Handsfield H Hunter
Center for AIDS and STD, University of Washington, and the Department of Medicine, Harborview Medical Center, Seattle, Washington 98106, USA.
Am J Med. 2005 Oct;118 Suppl 10A:69S-74S. doi: 10.1016/j.amjmed.2005.07.023.

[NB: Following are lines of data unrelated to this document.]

Lemma auth_bound (a : AuthPath) :
  match a with FirstPairing => 0 | TrustedReconnect => 1 end <= u8_max.
Proof. by destruct a. Qed.

Lemma hello_read h bs rest :
  encode_payload (PHello h) = Ok bs -> payload_wf (PHello h) ->
  r_hello (bs ++ rest) = Ok (h, rest).
Proof.
  destruct h as [[[p] [e] [c]] v [b] a]. cbn. intros He [Hr Hb].
  destruct (range_is_valid v) eqn:V; [|done]. cbn in He.
  inv_codec. unfold r_hello. pose proof (auth_bound a). read_back. by destruct a.
Qed.

Lemma hello_written l h rest :
  r_hello l = Ok (h, rest) ->
  exists bs, encode_payload (PHello h) = Ok bs /\ l = bs ++ rest /\ payload_wf (PHello h).
Proof.
  intros Hd. unfold r_hello in Hd. inv_codec. write_back. destruct_and?.
  rename select (range_is_valid _ = true) into V.
  destruct a4 as [|[?|?|]]; inv_codec; cbn; rewrite V; cbn; by written.
Qed.

Lemma error_read e bs rest :
  encode_payload (PError e) = Ok bs -> payload_wf (PError e) ->
  r_error (bs ++ rest) = Ok (remote_error e, rest).
Proof.
  destruct e as [d c o r m]. cbn. intros He Hc. inv_codec. unfold r_error, remote_error.
  destruct (discriminants_bound d r (default OpHello o)) as (Hd & Hr & Ho).
  assert (match o with Some o => opcode_to_u16 o | None => u16_max end <= u16_max)
    by (destruct o; simpl in *; lia).
  read_back. erewrite reader_bind_lift by apply domain_from_to. read_back.
  destruct o as [o|]; cbn in *.
  - erewrite reader_bind_lift; last first.
    { tests. by rewrite opcode_try_from_to. }
    read_back. by erewrite reader_bind_lift by apply retryability_from_to.
  - erewrite reader_bind_lift by done.
    read_back. by erewrite reader_bind_lift by apply retryability_from_to.
Qed.

Lemma error_written l e rest :
  r_error l = Ok (e, rest) ->
  exists bs, encode_payload (PError e) = Ok bs /\ l = bs ++ rest /\ payload_wf (PError e)
             /\ remote_error e = e.
Proof.
  intros Hd. unfold r_error in Hd. inv_codec. write_back.
  rename select (error_domain_from_wire _ = _) into Hdom.
  rename select (retryability_from_wire _ = _) into Hret.
  apply domain_from_Ok in Hdom as ->. apply retryability_from_Ok in Hret as ->.
  cbn. destruct (_ =? _) eqn:Hop; inv_ok; guards; subst.
  - by written.
  - destruct (opcode_try_from _) eqn:Ho; [|done]. apply opcode_try_from_Ok in Ho as ->.
    simplify_eq/=. by written.
Qed.

Lemma payload_read p bs rest :
  encode_payload p = Ok bs -> payload_wf p ->
  decode_payload (payload_opcode p) (bs ++ rest) = Ok (remote_payload p, rest).
Proof.
  intros He Hw. destruct p; cbn [payload_opcode decode_payload remote_payload].
  1: by erewrite reader_bind_eq by by eapply hello_read.
  10: by erewrite reader_bind_eq by by eapply error_read.
  all: cbn [encode_payload payload_wf] in *.
  - inv_codec. read_back. rewrite Nat2N.id.
    by erewrite reader_bind_eq by by apply offers_read.
  - inv_codec. read_back. rewrite Nat2N.id.
    by erewrite reader_bind_eq by by apply selections_read.
  - destruct (_ || _) eqn:Hg in He; [done|]. destruct_and?. inv_codec. read_back.
    rewrite Hg. by destruct open.
  - destruct (_ || _) eqn:Hg in He; [done|]. destruct_and?. inv_codec. read_back.
    rewrite Hg. by destruct accepted.
  - destruct (_ =? _) eqn:Hg in He; [done|]. read_back. by rewrite Hg.
  - by read_back.
  - by read_back.
  - by read_back.
  - by read_back.
Qed.

Lemma payload_written o l p rest :
  decode_payload o l = Ok (p, rest) ->
  o = payload_opcode p /\ remote_payload p = p /\
  exists bs, encode_payload p = Ok bs /\ l = bs ++ rest /\ payload_wf p.
Proof.
  intros Hd. destruct o; cbn [decode_payload] in Hd; inv_codec; (split; [done|]).
  1: split; [done|]; by apply hello_written.
  10: { apply error_written in Hd0 as (bs & He & Hl & Hw & Hr).
        cbn [remote_payload]. rewrite Hr. eauto. }
  all: split; [done|]; cbn [encode_payload payload_wf].
  - apply offers_written in Hd1 as (bs & He & -> & Hn & Hw). write_back.
    replace (len a0) with a by lia. by written.
  - apply selections_written in Hd1 as (bs & He & -> & Hn & Hw). write_back.
    replace (len a0) with a by lia. by written.
  - write_back. cbn. rewrite Hc. by written.
  - write_back. cbn. rewrite Hc. by written.
  - write_back. rewrite Hc. by written.
  - write_back. by written.
  - write_back. by written.
  - write_back. by written.
  - write_back. by written.
Qed.

(** ** Envelopes *)

#[export] Instance session_id_codec : Codec w_session_id r_session_id (fun _ => True).
Proof.
  split.
  - intros [[v]|] bs rest He _; unfold w_session_id, r_session_id in *; inv_codec.
    + by read_back.
    + read_back.
      assert (w_array (E := LinkControlError) (vreplicate 16 Byte.x00)
              = Ok (replicate 16 Byte.x00)) by done.
      by read_back.
  - intros l v rest Hr. unfold r_session_id in Hr. inv_codec.
    destruct a as [|[?|?|]]; inv_codec; write_back; unfold w_session_id.
    + guards. eexists. split; [by rewrite Henc0|].
      unfold w_array in Henc. inv_codec. split; [|done].
      rewrite <- app_assoc. do 2 f_equal. done.
    + cbn [as_bytes id_size]. by written.
Qed.

Lemma flags_from_bits_Some b f : flags_from_bits b = Some f -> f = mkFlags b.
Proof. unfold flags_from_bits. case_match; [|done]. by intros [= <-]. Qed.

Lemma flags_bound b f : b <= u16_max -> flags_from_bits b = Some f -> flag_bits f <= u16_max.
Proof. by intros ? ->%flags_from_bits_Some. Qed.

(** The fixed header is always 39 bytes. *)
Lemma header_length e n bs : w_header e n = Ok bs -> len bs = CONTROL_HEADER_BYTES.
Proof.
  unfold w_header, w_session_id. intros Hw. inv_codec.
  unfold w_u8, w_u16, w_u32, w_u64, w_uint, w_array in *.
  destruct (session_id e); inv_codec;
    rewrite !length_app, ?be_bytes_length, ?length_vec_to_list; done.
Qed.

Lemma payload_frame p n bs :
  encode_payload p = Ok bs -> payload_wf p -> len bs = n ->
  r_payload (payload_opcode p) n bs = Ok (remote_payload p, []).
Proof.
  intros He Hw <-. unfold r_payload. tests. cbn.
  pose proof (r_take_app truncated bs []) as Ht. rewrite app_nil_r in Ht. rewrite Ht.
  cbn. pose proof (payload_read p bs [] He Hw) as Hr. rewrite app_nil_r in Hr. by rewrite Hr.
Qed.

Lemma payload_unframe o n l p rest :
  r_payload o n l = Ok (p, rest) ->
  rest = [] /\ o = payload_opcode p /\ remote_payload p = p /\ encode_payload p = Ok l
  /\ payload_wf p /\ len l = n.
Proof.
  unfold r_payload. intros Hd. inv_ok. guards. simplify_eq.
  apply r_take_ok in Hd2 as [-> Hn]. rewrite length_app in *.
  apply payload_written in Hd3 as (-> & Hr & bs & He & -> & Hw).
  destruct y0, rest; cbn in *; try lia. rewrite !app_nil_r in *. by split_and!.
Qed.

Lemma magic_read rest : r_magic (CONTROL_MAGIC ++ rest) = Ok ((), rest).
Proof.
  unfold r_magic. change 4 with (len CONTROL_MAGIC).
  by rewrite (reader_bind_eq _ _ _ _ _ (r_take_app truncated CONTROL_MAGIC rest)).
Qed.

Lemma wire_version_read bs rest :
  w_u16 TYPED_CONTROL_WIRE_VERSION = Ok bs ->
  r_wire_version (bs ++ rest) = Ok (TYPED_CONTROL_WIRE_VERSION, rest).
Proof.
  intros He. assert (TYPED_CONTROL_WIRE_VERSION <= u16_max) by done.
  unfold r_wire_version. by read_back.
Qed.

Lemma opcode_read o bs rest :
  w_u16 (opcode_to_u16 o) = Ok bs -> r_opcode (bs ++ rest) = Ok (o, rest).
Proof.
  intros He. destruct (discriminants_bound DomControl RetryNever o) as (_ & _ & ?).
  unfold r_opcode. read_back. apply reader_lift_ok. by rewrite opcode_try_from_to.
Qed.

Lemma flags_read f bs rest :
  w_u16 (flag_bits f) = Ok bs -> flag_bits f <= u16_max ->
  flags_from_bits (flag_bits f) = Some f -> r_flags (bs ++ rest) = Ok (f, rest).
Proof. intros He Hb Hf. unfold r_flags. read_back. apply reader_lift_ok. by rewrite Hf. Qed.

Lemma header_frame e n hdr bs :
  w_header e n = Ok hdr -> wire_version e = TYPED_CONTROL_WIRE_VERSION ->
  request_id e <= u64_max -> flag_bits (env_flags e) <= u16_max ->
  flags_from_bits (flag_bits (env_flags e)) = Some (env_flags e) ->
  n <= MAX_CONTROL_PAYLOAD_BYTES ->
  r_envelope (hdr ++ bs)
  = (p ← r_payload (env_opcode e) n;
     mret (mkEnvelope (wire_version e) (env_opcode e) (request_id e) (session_id e)
             (env_flags e) p)) bs.
Proof.
  destruct e as [v o rid sid f p]. unfold w_header.
  cbn [wire_version env_opcode request_id session_id env_flags]. intros Hh -> Hid Hb Hf Hn. inv_codec. unfold r_envelope.
  rewrite <- !app_assoc.
  erewrite reader_bind_eq by apply magic_read.
  erewrite reader_bind_eq by by apply wire_version_read.
  erewrite reader_bind_eq by by apply opcode_read.
  erewrite reader_bind_eq by by apply flags_read.
  unfold MAX_CONTROL_PAYLOAD_BYTES in *. read_back. by tests.
Qed.

(** A frame decodes to the envelope it encodes, as the peer sees it. *)
Lemma envelope_read guard e wire :
  encode_control_envelope guard e = Ok wire -> envelope_wf e ->
  decode_control_envelope guard wire = Ok (remote_view e).
Proof.
  intros He (Hid & Hb & Hf & Hw). unfold encode_control_envelope in He. inv_ok. guards.
  inv_codec. unfold decode_control_envelope.
  rename select (w_header _ _ = Ok _) into Hh. rename select (validate_typed _ = _) into Hg. rewrite Hg.
  pose proof (header_length _ _ _ Hh) as Hlen. cbn.
  unfold reject_if. rewrite length_app. tests. cbn.
  erewrite header_frame by done. rename select (env_opcode e = _) into Ho. rewrite Ho.
  erewrite reader_bind_eq by by apply payload_frame.
  unfold remote_view. by rewrite Ho.
Qed.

Sexual transmission accounts for the majority of hepatitis B virus (HBV) infections in industrialized countries. Hepatitis A virus (HAV) can be transmitted by sexual practices that involve fecal-oral exposure. Both infections are disproportionately frequent in men who have sex with men (MSM). Routine immunization against HBV is recommended for MSM and for persons being evaluated or treated for sexually transmitted diseases (STDs), and HAV immunization is advised for MSM and for other persons at risk who are commonly seen in STD care settings, such as users of illegal drugs. However, numerous attitudinal and structural barriers interfere with routine immunization in persons at risk for sexual acquisition of HAV and HBV. Substantial success has been documented in vaccinating persons at risk in public STD clinics and other settings; however, at a national level, efforts to achieve desired immunization rates have largely failed. Until universal childhood immunization produces a largely immune adult population, the universal vaccination of adults-as a supplement to the current risk-based approaches-may be worthwhile to achieve immunization of persons at risk for sexual transmission of HBV.
在工业化国家,性传播是乙型肝炎病毒(HBV)感染的主要途径。甲型肝炎病毒(HAV)可通过涉及粪口接触的性行为传播。这两种感染在男男性行为者(MSM)中尤为常见。建议对男男性行为者以及接受性传播疾病(STD)评估或治疗的人群进行HBV常规免疫接种,对于男男性行为者以及在STD诊疗机构中常见的其他高危人群(如非法药物使用者),建议接种HAV疫苗。然而,众多态度和结构上的障碍影响了有性传播HAV和HBV风险人群的常规免疫接种。在公共STD诊所及其他场所为高危人群接种疫苗已取得显著成效;然而,在国家层面,实现理想免疫接种率的努力大多失败了。在儿童普遍免疫接种产生大量免疫成年人群体之前,作为对当前基于风险的方法的补充,对成年人进行普遍接种可能有助于实现对有HBV性传播风险人群的免疫接种。